• _TASK PROMPT_: Would you return the lines between the one holding "Theorem oversized_entry_hides_segment now" and the one holding "intros Hes [Hmax", inclusive, and only those, exactly as they stand in the listing below?

• _SUPPLIED RECORDS_:
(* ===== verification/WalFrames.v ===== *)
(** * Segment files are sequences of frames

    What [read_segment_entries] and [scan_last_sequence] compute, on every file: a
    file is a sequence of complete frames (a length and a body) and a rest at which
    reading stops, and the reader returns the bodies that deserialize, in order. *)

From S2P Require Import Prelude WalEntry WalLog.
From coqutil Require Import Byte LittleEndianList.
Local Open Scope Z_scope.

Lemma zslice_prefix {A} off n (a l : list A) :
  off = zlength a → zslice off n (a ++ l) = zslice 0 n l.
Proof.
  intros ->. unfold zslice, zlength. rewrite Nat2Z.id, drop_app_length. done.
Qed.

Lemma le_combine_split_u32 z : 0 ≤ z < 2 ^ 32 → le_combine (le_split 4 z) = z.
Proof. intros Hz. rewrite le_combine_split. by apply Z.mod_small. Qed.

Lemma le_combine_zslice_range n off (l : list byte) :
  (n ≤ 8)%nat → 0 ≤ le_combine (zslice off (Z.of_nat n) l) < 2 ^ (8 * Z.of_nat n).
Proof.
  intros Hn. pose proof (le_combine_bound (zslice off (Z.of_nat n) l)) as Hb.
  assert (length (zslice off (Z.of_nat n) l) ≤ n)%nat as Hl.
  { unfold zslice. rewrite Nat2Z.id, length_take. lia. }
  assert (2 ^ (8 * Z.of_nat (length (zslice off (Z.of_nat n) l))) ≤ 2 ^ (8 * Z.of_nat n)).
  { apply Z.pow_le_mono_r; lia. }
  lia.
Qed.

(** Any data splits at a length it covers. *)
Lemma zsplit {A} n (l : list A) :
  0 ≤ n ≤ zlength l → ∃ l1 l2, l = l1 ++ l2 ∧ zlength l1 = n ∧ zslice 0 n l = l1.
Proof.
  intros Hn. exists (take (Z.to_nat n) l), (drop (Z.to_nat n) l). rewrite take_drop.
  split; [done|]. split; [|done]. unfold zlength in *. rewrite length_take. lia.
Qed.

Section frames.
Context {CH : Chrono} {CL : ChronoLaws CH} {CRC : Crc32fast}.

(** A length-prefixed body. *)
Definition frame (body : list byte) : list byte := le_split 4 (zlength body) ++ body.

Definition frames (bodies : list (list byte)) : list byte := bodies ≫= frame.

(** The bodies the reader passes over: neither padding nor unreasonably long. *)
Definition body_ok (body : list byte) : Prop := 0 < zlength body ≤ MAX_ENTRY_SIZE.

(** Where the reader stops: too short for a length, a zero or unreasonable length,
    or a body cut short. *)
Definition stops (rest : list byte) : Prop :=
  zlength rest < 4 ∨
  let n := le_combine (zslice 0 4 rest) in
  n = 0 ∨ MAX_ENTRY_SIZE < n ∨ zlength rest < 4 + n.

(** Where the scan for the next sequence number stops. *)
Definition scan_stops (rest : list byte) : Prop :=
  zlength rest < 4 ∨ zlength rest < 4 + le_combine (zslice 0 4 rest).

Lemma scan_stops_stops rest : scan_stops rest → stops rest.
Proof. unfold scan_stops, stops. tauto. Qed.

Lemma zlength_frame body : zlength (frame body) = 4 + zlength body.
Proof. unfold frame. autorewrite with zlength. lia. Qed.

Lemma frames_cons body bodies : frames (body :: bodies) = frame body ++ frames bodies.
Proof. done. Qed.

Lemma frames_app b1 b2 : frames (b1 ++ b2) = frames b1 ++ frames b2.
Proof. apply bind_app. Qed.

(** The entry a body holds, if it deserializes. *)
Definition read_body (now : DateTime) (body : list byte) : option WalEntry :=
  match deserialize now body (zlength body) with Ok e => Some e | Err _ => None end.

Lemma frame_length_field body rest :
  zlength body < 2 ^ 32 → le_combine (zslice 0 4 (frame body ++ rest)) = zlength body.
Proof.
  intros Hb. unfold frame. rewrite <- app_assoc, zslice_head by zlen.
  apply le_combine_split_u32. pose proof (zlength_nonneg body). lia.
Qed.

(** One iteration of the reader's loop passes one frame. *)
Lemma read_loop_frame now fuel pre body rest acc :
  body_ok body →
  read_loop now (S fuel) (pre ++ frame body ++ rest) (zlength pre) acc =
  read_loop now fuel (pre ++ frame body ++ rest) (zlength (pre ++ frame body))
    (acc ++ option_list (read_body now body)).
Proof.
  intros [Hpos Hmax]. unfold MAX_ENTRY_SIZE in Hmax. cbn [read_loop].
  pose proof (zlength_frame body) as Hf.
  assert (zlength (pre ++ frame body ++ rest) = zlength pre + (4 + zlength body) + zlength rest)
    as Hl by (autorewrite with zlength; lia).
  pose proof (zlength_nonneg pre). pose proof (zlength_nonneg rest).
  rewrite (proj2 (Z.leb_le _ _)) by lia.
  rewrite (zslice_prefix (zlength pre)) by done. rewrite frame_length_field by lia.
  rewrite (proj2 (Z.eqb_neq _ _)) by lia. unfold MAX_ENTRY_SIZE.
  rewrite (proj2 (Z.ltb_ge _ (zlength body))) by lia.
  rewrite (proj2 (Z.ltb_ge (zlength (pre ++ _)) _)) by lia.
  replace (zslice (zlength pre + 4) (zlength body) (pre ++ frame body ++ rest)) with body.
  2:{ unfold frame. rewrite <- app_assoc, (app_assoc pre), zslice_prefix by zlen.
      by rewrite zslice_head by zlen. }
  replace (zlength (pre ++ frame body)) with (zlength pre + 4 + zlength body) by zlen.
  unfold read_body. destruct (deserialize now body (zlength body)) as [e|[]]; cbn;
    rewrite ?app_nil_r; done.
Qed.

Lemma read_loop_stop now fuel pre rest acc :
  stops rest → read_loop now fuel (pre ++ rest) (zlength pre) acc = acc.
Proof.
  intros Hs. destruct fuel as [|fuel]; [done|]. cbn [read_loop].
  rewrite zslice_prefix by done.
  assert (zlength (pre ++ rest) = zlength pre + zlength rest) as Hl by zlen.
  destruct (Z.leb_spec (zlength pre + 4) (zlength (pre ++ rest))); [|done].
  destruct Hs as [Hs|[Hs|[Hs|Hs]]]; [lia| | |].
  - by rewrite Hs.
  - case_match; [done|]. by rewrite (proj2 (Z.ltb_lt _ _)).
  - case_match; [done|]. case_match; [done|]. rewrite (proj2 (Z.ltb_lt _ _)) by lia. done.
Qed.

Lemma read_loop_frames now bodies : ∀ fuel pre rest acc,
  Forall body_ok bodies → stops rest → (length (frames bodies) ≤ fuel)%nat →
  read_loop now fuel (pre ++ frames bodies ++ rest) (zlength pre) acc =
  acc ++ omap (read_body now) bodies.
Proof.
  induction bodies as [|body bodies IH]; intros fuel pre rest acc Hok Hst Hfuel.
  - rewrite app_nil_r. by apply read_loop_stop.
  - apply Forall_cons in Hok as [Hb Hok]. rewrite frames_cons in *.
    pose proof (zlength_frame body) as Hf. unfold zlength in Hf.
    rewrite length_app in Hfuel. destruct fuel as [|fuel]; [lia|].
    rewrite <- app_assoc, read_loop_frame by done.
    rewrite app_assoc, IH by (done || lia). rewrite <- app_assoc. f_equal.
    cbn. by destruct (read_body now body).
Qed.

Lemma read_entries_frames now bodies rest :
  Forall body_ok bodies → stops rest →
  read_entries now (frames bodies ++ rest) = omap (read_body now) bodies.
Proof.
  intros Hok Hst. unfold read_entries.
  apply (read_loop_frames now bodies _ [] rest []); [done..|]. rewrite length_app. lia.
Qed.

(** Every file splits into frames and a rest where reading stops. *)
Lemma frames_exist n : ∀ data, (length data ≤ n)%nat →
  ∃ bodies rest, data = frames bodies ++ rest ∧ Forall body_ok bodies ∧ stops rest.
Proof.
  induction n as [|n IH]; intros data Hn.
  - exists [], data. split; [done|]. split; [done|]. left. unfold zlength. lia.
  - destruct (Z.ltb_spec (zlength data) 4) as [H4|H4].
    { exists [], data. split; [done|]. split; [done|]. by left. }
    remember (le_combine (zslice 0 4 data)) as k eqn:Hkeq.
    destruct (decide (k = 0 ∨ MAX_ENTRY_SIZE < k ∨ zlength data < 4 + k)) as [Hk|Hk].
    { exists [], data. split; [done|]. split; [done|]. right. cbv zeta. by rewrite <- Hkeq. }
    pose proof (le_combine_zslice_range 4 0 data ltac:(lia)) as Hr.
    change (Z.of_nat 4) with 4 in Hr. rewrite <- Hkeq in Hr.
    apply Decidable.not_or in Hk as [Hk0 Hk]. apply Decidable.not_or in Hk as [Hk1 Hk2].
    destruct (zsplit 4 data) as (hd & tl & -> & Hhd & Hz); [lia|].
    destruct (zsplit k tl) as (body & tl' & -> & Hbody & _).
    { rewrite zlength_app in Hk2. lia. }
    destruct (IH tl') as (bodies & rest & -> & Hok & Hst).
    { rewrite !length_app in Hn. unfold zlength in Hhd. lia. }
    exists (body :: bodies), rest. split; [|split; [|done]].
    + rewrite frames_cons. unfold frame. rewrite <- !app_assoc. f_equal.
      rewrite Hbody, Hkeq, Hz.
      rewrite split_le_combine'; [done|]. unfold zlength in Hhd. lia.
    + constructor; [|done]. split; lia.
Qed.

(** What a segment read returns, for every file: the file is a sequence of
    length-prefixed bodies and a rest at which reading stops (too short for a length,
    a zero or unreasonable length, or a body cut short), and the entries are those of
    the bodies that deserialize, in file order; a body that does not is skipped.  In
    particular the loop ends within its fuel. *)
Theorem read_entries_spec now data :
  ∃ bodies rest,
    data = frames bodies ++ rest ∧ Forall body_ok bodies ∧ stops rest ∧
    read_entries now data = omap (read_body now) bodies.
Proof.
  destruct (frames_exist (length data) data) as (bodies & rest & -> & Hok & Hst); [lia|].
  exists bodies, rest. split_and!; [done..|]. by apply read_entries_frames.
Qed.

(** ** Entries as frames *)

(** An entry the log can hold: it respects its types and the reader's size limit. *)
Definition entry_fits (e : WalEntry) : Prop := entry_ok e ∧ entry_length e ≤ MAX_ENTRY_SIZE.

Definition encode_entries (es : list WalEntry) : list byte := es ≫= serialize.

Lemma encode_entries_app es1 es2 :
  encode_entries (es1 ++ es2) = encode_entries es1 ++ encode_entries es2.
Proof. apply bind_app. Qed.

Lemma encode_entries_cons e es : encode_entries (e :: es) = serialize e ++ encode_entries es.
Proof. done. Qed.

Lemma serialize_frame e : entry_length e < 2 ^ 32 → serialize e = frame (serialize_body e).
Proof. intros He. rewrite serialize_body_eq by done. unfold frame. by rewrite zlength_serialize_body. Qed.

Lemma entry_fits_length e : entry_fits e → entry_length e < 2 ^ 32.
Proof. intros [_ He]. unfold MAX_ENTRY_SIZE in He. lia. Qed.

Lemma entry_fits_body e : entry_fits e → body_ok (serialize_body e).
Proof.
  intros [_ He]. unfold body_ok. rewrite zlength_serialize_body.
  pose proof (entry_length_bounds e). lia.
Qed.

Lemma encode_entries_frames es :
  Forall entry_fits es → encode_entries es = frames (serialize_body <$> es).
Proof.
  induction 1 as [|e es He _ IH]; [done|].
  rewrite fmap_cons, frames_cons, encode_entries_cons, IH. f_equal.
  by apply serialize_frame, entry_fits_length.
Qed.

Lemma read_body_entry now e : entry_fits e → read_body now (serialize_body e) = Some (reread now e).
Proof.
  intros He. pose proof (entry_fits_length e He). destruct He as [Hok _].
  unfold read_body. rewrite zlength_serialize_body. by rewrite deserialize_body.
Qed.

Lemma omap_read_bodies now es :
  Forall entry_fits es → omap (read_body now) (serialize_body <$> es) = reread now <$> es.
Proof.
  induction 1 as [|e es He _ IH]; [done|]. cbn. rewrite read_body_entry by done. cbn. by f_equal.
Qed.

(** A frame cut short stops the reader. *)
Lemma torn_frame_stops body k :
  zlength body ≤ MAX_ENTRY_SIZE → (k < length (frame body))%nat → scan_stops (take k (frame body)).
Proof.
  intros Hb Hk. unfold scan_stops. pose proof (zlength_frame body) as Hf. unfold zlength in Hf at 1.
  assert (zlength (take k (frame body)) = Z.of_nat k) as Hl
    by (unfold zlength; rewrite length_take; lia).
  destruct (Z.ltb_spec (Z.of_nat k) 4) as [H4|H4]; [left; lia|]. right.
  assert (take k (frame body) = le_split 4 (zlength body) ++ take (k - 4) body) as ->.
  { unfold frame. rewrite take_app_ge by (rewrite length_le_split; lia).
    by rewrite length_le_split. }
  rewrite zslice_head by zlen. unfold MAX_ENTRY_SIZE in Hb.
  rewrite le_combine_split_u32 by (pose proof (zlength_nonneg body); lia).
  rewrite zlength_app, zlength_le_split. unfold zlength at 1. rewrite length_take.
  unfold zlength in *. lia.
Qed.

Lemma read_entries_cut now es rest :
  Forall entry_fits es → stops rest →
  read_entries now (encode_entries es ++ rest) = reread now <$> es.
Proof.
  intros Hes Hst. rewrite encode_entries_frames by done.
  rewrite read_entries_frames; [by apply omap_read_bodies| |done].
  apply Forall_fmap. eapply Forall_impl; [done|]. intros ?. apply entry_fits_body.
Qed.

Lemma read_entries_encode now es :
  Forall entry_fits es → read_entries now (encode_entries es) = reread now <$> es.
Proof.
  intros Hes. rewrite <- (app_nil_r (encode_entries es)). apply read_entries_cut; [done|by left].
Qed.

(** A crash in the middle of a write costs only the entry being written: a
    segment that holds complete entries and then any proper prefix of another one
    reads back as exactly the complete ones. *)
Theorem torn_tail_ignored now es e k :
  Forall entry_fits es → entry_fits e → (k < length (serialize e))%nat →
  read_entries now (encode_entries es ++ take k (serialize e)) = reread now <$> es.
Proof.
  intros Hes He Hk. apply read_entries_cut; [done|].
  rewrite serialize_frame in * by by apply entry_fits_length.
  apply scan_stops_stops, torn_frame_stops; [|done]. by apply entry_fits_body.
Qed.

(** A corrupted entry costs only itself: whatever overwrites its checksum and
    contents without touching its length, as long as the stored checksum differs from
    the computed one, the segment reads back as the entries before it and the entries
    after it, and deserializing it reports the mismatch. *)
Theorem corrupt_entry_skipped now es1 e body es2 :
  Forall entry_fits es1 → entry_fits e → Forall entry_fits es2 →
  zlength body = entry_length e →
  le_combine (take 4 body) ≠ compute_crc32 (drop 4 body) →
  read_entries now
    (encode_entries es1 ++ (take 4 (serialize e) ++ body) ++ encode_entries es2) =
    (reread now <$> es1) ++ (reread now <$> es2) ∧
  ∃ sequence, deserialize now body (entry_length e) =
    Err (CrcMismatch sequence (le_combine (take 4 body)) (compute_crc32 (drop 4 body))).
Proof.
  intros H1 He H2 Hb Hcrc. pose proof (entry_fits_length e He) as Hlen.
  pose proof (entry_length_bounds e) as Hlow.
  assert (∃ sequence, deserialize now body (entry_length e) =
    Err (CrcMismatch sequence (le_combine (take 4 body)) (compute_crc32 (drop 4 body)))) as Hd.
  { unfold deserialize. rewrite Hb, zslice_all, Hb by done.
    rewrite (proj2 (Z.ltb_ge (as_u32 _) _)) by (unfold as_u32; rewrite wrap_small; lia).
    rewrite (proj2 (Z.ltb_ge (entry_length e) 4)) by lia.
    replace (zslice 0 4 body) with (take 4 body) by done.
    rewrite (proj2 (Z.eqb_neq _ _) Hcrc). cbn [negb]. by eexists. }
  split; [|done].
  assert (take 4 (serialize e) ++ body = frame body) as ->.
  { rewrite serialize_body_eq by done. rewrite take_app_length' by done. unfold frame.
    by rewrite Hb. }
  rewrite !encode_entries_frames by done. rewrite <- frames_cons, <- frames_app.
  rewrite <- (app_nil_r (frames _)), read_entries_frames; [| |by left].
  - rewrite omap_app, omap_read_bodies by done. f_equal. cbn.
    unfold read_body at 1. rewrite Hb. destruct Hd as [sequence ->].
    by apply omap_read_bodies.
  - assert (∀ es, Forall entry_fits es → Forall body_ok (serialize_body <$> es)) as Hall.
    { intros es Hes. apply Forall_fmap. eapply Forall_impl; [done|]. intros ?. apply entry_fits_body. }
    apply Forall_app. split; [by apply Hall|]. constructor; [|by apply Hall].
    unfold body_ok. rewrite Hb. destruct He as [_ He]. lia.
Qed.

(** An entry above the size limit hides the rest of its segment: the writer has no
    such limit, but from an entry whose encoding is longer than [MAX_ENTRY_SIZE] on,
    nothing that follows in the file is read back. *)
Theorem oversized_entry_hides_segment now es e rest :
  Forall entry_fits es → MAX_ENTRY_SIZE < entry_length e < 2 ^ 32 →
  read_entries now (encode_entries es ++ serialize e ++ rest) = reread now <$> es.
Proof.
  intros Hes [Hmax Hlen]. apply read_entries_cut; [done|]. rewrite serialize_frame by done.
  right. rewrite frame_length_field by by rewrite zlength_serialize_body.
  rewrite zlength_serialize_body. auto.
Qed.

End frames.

* * *

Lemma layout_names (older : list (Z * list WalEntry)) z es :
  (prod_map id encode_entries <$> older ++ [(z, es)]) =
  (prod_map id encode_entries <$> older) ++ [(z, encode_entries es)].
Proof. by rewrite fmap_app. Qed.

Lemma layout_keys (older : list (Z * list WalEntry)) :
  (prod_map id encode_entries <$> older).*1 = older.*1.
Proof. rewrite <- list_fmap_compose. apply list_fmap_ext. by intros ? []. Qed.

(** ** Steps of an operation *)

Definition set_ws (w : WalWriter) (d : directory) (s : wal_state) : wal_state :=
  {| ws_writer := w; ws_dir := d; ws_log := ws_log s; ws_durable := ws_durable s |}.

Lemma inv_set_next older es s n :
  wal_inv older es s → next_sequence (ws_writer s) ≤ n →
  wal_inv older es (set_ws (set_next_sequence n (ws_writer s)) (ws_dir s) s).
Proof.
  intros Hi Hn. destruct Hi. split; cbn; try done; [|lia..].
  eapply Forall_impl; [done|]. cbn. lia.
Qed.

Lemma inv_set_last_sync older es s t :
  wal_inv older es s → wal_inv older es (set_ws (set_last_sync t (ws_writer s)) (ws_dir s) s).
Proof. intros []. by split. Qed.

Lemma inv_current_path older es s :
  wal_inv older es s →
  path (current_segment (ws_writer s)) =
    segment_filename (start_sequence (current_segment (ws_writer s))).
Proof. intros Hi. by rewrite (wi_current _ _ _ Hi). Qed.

• _TASK RESULT_:
Theorem oversized_entry_hides_segment now es e rest :
  Forall entry_fits es → MAX_ENTRY_SIZE < entry_length e < 2 ^ 32 →
  read_entries now (encode_entries es ++ serialize e ++ rest) = reread now <$> es.
Proof.
  intros Hes [Hmax Hlen]. apply read_entries_cut; [done|]. rewrite serialize_frame by done.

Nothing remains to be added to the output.